Jusqu’ici l’armée bulgare éprouvait de graves difficultés à former des spécialistes, le contingent comprenant fort peu de jeunes ayant fait des études supérieures ; en outre, elle était chaque année en déficit de la moitié de ses spécialistes dans la période de quatre à cinq mois suivant immédiatement la libération et l’incorporation annuelle ; le ministère de la Défense se voyait contraint de procéder à des rappels de réservistes afin de disposer entre novembre et mars d’un nombre suffisant de spécialistes capables d’entretenir et de servir les matériels complexes.

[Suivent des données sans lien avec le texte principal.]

Lemma activate_profile_cases now clock p id s s' r :
  profile_inv s → activate_profile now clock p id s = (s', r) →
  (s' = s ∧ ((∃ e, r = Raise e) ∨ ∃ cur, r = Ok cur ∧ scoped_profile p id s = Ok cur ∧ p_status cur = "active")) ∨
  (∃ cur, scoped_profile p id s = Ok cur ∧ activates now clock p cur s s' ∧
          r = Ok (cur <| p_status := "active" |> <| p_activatedAtMs := Some clock |> <| p_updatedAtMs := now |>)).
Proof.
  intros Hi. unfold activate_profile, mbind, M_bind, gets, lift, guard_or.
  destruct (scoped_profile p id s) as [cur|e] eqn:Es; [|intros [= <- <-]; left; eauto].
  destruct (proj1 (scoped_profile_Ok _ _ _ _) Es) as [Hr Ha]. pose proof (proj1 (proj2 Hi) _ _ Hr) as [Hid Hok].
  case_bool_decide as Hact; [intros [= <- <-]; left; split; [done|right; eauto]|].
  case_bool_decide as Hd; cbn [ensure]; [|intros [= <- <-]; left; eauto].
  destruct (validated (p_validation cur)) as [[]|e] eqn:Ev; cbn [ensure]; [|intros [= <- <-]; left; eauto..].
  unfold ensure. case_bool_decide; [|intros [= <- <-]; left; eauto]. subst id.
  destruct (list_active_profiles (account_of p) (p_harnessId cur) s Hi) as [El|[prev El]].
  - rewrite El. cbn [retire_all mret M_ret]. erewrite (save_profile_existing now cur); [|done..].
    intros [= <- <-]. right. exists cur. split_and!; [done| |done]. split_and!; [done..|]. left. by rewrite El.
  - rewrite El. cbn [foldr]. destruct (Z.ltb_spec (p_version prev) (p_version cur)); [|intros [= <- <-]; left; eauto].
    assert (prev ∈ list_profiles (Some (account_of p)) (Some (p_harnessId cur)) (Some "active") s) as Hin
      by (rewrite El; by left).
    apply elem_list_profiles in Hin as (Hp & _ & _ & Hst); [|done]. specialize (Hst _ eq_refl).
    cbn [retire_all]. unfold mbind, M_bind. erewrite (save_profile_existing now prev); [|done..].
    cbn [mret M_ret]. erewrite (save_profile_existing now cur); [| |done|done].
    2: { cbn. rewrite dget_dset_ne; [done|]. intros Heq. rewrite Heq in Hr. congruence. }
    intros [= <- <-]. right. exists cur. split_and!; [done| |done]. split_and!; [done..|]. right. by exists prev.
Qed.
(** The policy fields of [current], copied into a session. *)
Definition copy_policy_state (current r : SessionRecord) : SessionRecord :=
  r <| s_desiredPolicy := s_desiredPolicy current |> <| s_appliedPolicy := s_appliedPolicy current |>
    <| s_desiredRevision := s_desiredRevision current |> <| s_appliedRevision := s_appliedRevision current |>
    <| s_policyStatus := s_policyStatus current |>
    <| s_pendingPolicyUpdate := s_pendingPolicyUpdate current |>
    <| s_lastPolicyUpdateResult := s_lastPolicyUpdateResult current |>.

(** [_refresh_policy_state]: [is] compares references; the caller's object is updated in place. *)
Definition refresh_policy_state (session : loc) (key : SessionKey) : store_m loc :=
  current ← get_session key;
  match current with
  | None => mret session
  | Some current =>
      if bool_decide (current = session) then mret session
      else
        c ← load_session current;
        _ ← assign_session session (copy_policy_state c);
        mret session
  end.

(** [{**v, k: x}]: only a dictionary can be unpacked. *)
Definition with_entry (v : pyval) (k : string) (x : pyval) : result pyval :=
  match v with PDict d => Ok (PDict (dset k x d)) | _ => Raise TypeError end.

Definition default_domain (k : string) : pyval := pget k default_session_policy.

(** [_initial_policy] *)
Definition initial_policy (sandbox policy : pydict) : result pydict :=
  let dw := as_dict (default_domain "workspace") in
  let workspace := PDict [("mode", default (pget "mode" dw) (dget "mode" sandbox));
                          ("root", default (pget "root" dw) (dget "workspaceRoot" sandbox));
                          ("writableRoots", default (pget "writableRoots" dw) (dget "writableRoots" sandbox))] in
  let network := default (default (default_domain "network") (dget "network" sandbox)) (dget "network" policy) in
  let tools := default (default_domain "tools") (dget "tools" policy) in
  legacy ← in_str_set (pget "approvalPolicy" policy) ["never"; "on-request"; "always"];
  tools ← (if legacy : bool then with_entry tools "approvalMode" (pget "approvalPolicy" policy) else Ok tools);
  _ ← validate_policy_domain "workspace" workspace;
  _ ← validate_policy_domain "network" network;
  _ ← validate_policy_domain "tools" tools;
  Ok [("workspace", workspace); ("network", network); ("tools", tools)].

Bien que la Bulgarie aborde une période où les ressources offertes par le contingent annuel subiront une diminution appréciable (4), elle n’éprouvera donc pas de difficultés à maintenir et même à accroître ses effectifs ; elle pourra en outre former les spécialistes dont la modernisation des matériels, entreprise depuis un an, faisait plus cruellement encore sentir l’insuffisance.

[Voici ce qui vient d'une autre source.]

(* ===== verification/Sessions.v ===== *)
(** * Session runtime: records, terminals and control (haas/sessions.py)

    The synchronous operations of [SessionRuntime] and the control calls (pause, cancel,
    continue, readback).  The runtime state is the store plus the table of active turns,
    whose entries are objects shared between the driving task and the control calls.
    A call that awaits is split at its awaits: each segment runs without interleaving, and
    one clock reading [now] serves a segment.  Artifact storage and the model proxy are
    other components; the calls made to them are recorded in order. *)

From S2P Require Import Prelude Errors Dict PyVal Records Store Leases Idempotency SessionStore EventStore Redact.
From S2P Require Import Events SessionPolicy.

#[local] Open Scope string_scope.
#[local] Open Scope list_scope.
#[local] Open Scope Z_scope.

(** [_ActiveTurn]; [at_terminal_status] is the future's result, [at_locked] the control lock. *)
Record ActiveTurn := mkActive {
  at_turn_id : string;
  at_session_id : string;
  at_terminal_status : option string;
  at_control_intent : option string;
  at_interrupt_dispatched : bool;
  at_locked : bool;
}.
#[export] Instance eta_ActiveTurn : Eta ActiveTurn := λ r, mkActive
  (at_turn_id r) (at_session_id r) (at_terminal_status r) (at_control_intent r)
  (at_interrupt_dispatched r) (at_locked r).
Lemma refresh_token_inv now now' nonce inv token r :
  fresh_nonce nonce r → proxy_inv r → proxy_inv (refresh_token now now' nonce inv token r).1.
Proof.
  intros [Hc Hf] Hr. unfold refresh_token, mbind at 1, M_bind.
  pose proof (on_tokens_core (token_scope now token true) (token_scope_tokens now token true) r) as Ht.
  destruct (on_rp_tokens (token_scope now token true) r) as [r1 [sc|e]] eqn:E1;
    [|cbn [fst] in *; unfold proxy_inv; by rewrite Ht].
  assert (r1 = r ∧ dget token (tm_tokens (rp_tokens r)) = Some sc) as [-> Hsc].
  { unfold on_rp_tokens, on_proxy, on_tokens, zoom, token_scope in E1. fold (rp_tokens r) in E1.
    destruct (dget token (tm_tokens (rp_tokens r))); cbn in E1; simplify_eq. by rewrite set_tokens_same. }
  unfold mbind at 1, M_bind, gets. unfold mbind at 1, M_bind. unfold mbind at 1, M_bind, guard_or.
  destruct (bool_decide _); [done|]. cbn [negb ensure].
  destruct (dget (i_sessionId inv) (rp_capabilities r)) as [c|] eqn:Ec; [|done].
  unfold mbind at 1, M_bind.
  destruct (bool_decide (ts_sessionId sc = i_sessionId inv) && bool_decide (cp_active_token c = token) &&
    bool_decide (ts_harnessId sc = cp_harness_id c) && bool_decide (ts_providerScopeKey sc = cp_provider_scope_key c)) eqn:Eg; [|done].
  bsimp. cbn [ensure]. unfold mbind at 1, M_bind, modify. unfold mbind at 1, M_bind. unfold mbind at 1, M_bind.
  destruct (is_some _); [|done]. cbn [ensure]. unfold mbind at 1, M_bind. unfold mbind at 1, M_bind. rewrite issue_run.
  unfold mbind at 1, M_bind, set_capability, modify.
  apply keeps_core_preserves.
  { repeat (apply bind_core; [|intros ?]); [apply persist_core|done..]. }
  pose proof Hr as (_ & _ & Hb). destruct (Hb _ c Ec) as (Hcs & (sc0 & _ & Haud & _) & (d & Hd & Hdk)). cbn in Hd.
  unfold proxy_inv, core. cbn. rewrite <-(dset_same _ _ _ Hd). apply core_set_capability.
  - apply core_set_token; [exact Hr| |intros old Hold; cbn in Hold; rewrite Hf in Hold; done].
    apply token_for_named; [done|]. unfold stamp_issued. by destruct (_ =? 0).
  - split_and!; [done| |].
    + eexists. cbn [cp_active_token upd]. rewrite dget_dset_eq. split; [done|].
      unfold stamp_issued. destruct (_ =? 0); cbn; by simplify_eq.
    + exists d. rewrite dget_dset_eq. done.
Qed.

D’autres décrets parus au Journal officiel intéressent les militaires de carrière et engagés : ils fixent à un taux élevé les primes perçues lors du retour à la vie civile et accordent le titre d’ingénieur ou le diplôme de fin d’études supérieures aux officiers ayant été stagiaires quatre ans et demi dans les écoles militaires de formation.
Enfin, en cas de nécessité spéciale, un additif à une loi de 1962 autorise le Conseil des ministres à mettre sur pied des troupes placées à la disposition du ministère de l’Intérieur.
Par l’application de ces différents décrets, la Bulgarie entreprend d’améliorer ses forces armées ; l’apport de matériel moderne dont elle a bénéficié depuis un an avait déjà montré l’importance nouvelle qui lui est accordée au sein du Pacte de Varsovie.
République populaire de Chine (RPC) : armements stratégiques
Un savant atomiste américain, le Dr Lapp, estime à environ 200 unités le stock d’armes nucléaires chinoises et prévoyait un tir d’ICBM dès octobre. Pour la revue Aviation Week, cet essai n’aurait pas lieu avant la fin 1970 ou le début de 1971 ; cette même revue prévoit un tir de 6 400 km avec un réceptacle dans la région de Zanzibar où des techniciens chinois auraient installé une station de télémétrie. De fait le ministre indien de la Défense s’inquiète des préparatifs de ce tir et fait mention de sites de lancements de missiles situés non loin de la frontière sino-indienne. Or, il paraît se confirmer par ailleurs que la Chine a établi au moins trois sites de ce genre au Tibet et que durant le mois dernier des tirs d’IRBM ont eu lieu, probablement à partir du champ de tir de Shuang-Cheng-Tzu (Gansu). ♦
(1) 0,45 rouble = 1 $ = 5,55 F. (Taux d’évaluation du coût de la production de défense). Cette somme n’inclut pas les crédits alloués « à la recherche et au développement », qui semblent être inscrits au chapitre « recherche scientifique » et ceux alloués aux garde-frontières et aux autres troupes de sécurité. Compte tenu de cette observation, le rapport estime que le budget avoué doit être majoré de 30 % pour approcher son montant réel.
(2) Le SS-9 sert aussi de lanceur pour le système de bombardement semi-orbital (FOBS).
(3) La Garde nationale et les réserves des trois armées sont jusqu’ici alimentées par un volontariat très souvent motivé par la possibilité d’éviter, grâce à lui, le service actif et l’envoi au Vietnam.
(4) 94 000 jeunes hommes sont nés en 1950.
78 700 jeunes hommes sont nés en 1951.
79 500 jeunes hommes sont nés en 1952.